WANDA
Dieciséis.
Apenas dieciséis años tenía cuando lo
conocí. Y cuando me enamoré de él. Profundamente. Eduardo tenía veintiuno y era
músico. Baterista. Empezamos una relación con la que mi familia nunca estuvo de
acuerdo. Muy a mi pesar, mi papá intervino para poner fin al romance. Sabía que
él estaba en una movida pesada, con drogas y alcohol. Yo era chica, pero el
dolor por la pérdida de este amor adolescente me acompañó durante mucho tiempo.
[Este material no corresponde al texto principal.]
Lemma phrase_loop_correct text user fuel : ∀ phrases sev out,
  (∀ ph, ph ∈ phrases → (2 * (length text + length ph) < fuel)%nat) →
  phrase_loop fuel text user phrases sev out
  = Some (sev + 2 * Z.of_nat
                      (length (filter (λ ph, ph ≠ [] ∧ occurrences text ph ≠ [])
                                 phrases)),
          out ++ map (λ ph, BannedPhraseDetected ph user)
                   (filter (λ ph, ph ≠ [] ∧ occurrences text ph ≠ []) phrases)).
Proof.
  induction phrases as [|ph phrases IH]; intros sev out Hfuel; simpl.
  - rewrite app_nil_r. do 2 f_equal. lia.
  - rewrite filter_cons. destruct (decide (ph = [])) as [->|Hne].
    + cbn [mbind option_bind KMPStringMatcher.containsPattern
           KMPStringMatcher.findPatternOccurrences length Nat.eqb].
      rewrite bool_decide_eq_true_2 by done. cbn [negb].
      rewrite decide_False by tauto. apply IH.
      intros ph Hph. apply Hfuel. by right.
    + rewrite containsPattern_nonempty; [|done|apply Hfuel; by left].
      cbn [mbind option_bind]. case_bool_decide as Hocc.
      * rewrite decide_True by done. rewrite IH.
        -- simpl. rewrite <- app_assoc. do 2 f_equal. lia.
        -- intros ph' Hph. apply Hfuel. by right.
      * rewrite decide_False by tauto. apply IH.
        intros ph' Hph. apply Hfuel. by right.
Qed.

End Scoring.

Lemma reputation_of_default (userReputation : gmap str Z) user :
  reputation_of userReputation user = default 0 (userReputation !! user).
Proof.
  unfold reputation_of, subscript. by destruct (userReputation !! user).
Qed.

Lemma occurs_in_occurrences text phrase :
  occurs_in text phrase ↔ phrase ≠ [] ∧ occurrences text phrase ≠ [].
Proof.
  unfold occurs_in. split; intros [Hne H]; (split; [done|]).
  - destruct H as [i Hi]. apply elem_of_occurrences in Hi.
    intros E. rewrite E in Hi. by apply elem_of_nil in Hi.
  - destruct (occurrences text phrase) as [|i l] eqn:E; [done|].
    exists i. apply elem_of_occurrences. rewrite E. by left.
Qed.

Lemma elem_of_word_hits words content w :
  w ∈ word_hits words content
  ↔ w ∈ words ∧ ∃ tok, tok ∈ tokens content ∧ w = map tolower tok.
Proof.
  unfold word_hits. rewrite list_elem_of_filter.
  change (map (map tolower) (tokens content))
    with (map tolower <$> tokens content).
  rewrite list_elem_of_fmap. split.
  - intros (Hw & tok & -> & Htok). eauto.
  - intros (Hw & tok & Htok & ->). eauto.
Qed.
Pero un día conocí a Jorge, volví a enamorarme, tuvimos dos hijos… Hasta que en
el año 2006, nuestra pareja sufrió una crisis que no pudimos superar y nos
separamos, en buenos términos.
Un tiempo después me reencontré con
Eduardo. Y fue como si nunca nos hubiésemos separados. El amor resurgió con
fuerza. Me costó contárselo a mis viejos, pero al final me decidí. Después de
todo, ya no era una nena. Tenía veintiocho años. Mi familia se preocupó, claro.
Eduardo era el ex -baterista de la banda “Callejeros”,
acusado de ser uno de los responsables de las muertes de la discoteca Cromañón
en 2004. Los músicos estaban siendo juzgados. En el incendio habían fallecido
casi 200 personas. Entre ellas, la mamá de Eduardo.
Yo
creí que Eduardo había cambiado. Que los golpes lo habían cambiado. Que quería
tener una vida normal, formar una familia. Nos casamos en noviembre de 2009. Él
era celoso, me había forzado a abandonar proyectos, a espaciar las visitas a mi
familia… hasta a cambiarme el color de pelo. Hacía años que lo usaba rubio
platinado, pero Eduardo me pidió que volviera a usar mi color natural, castaño.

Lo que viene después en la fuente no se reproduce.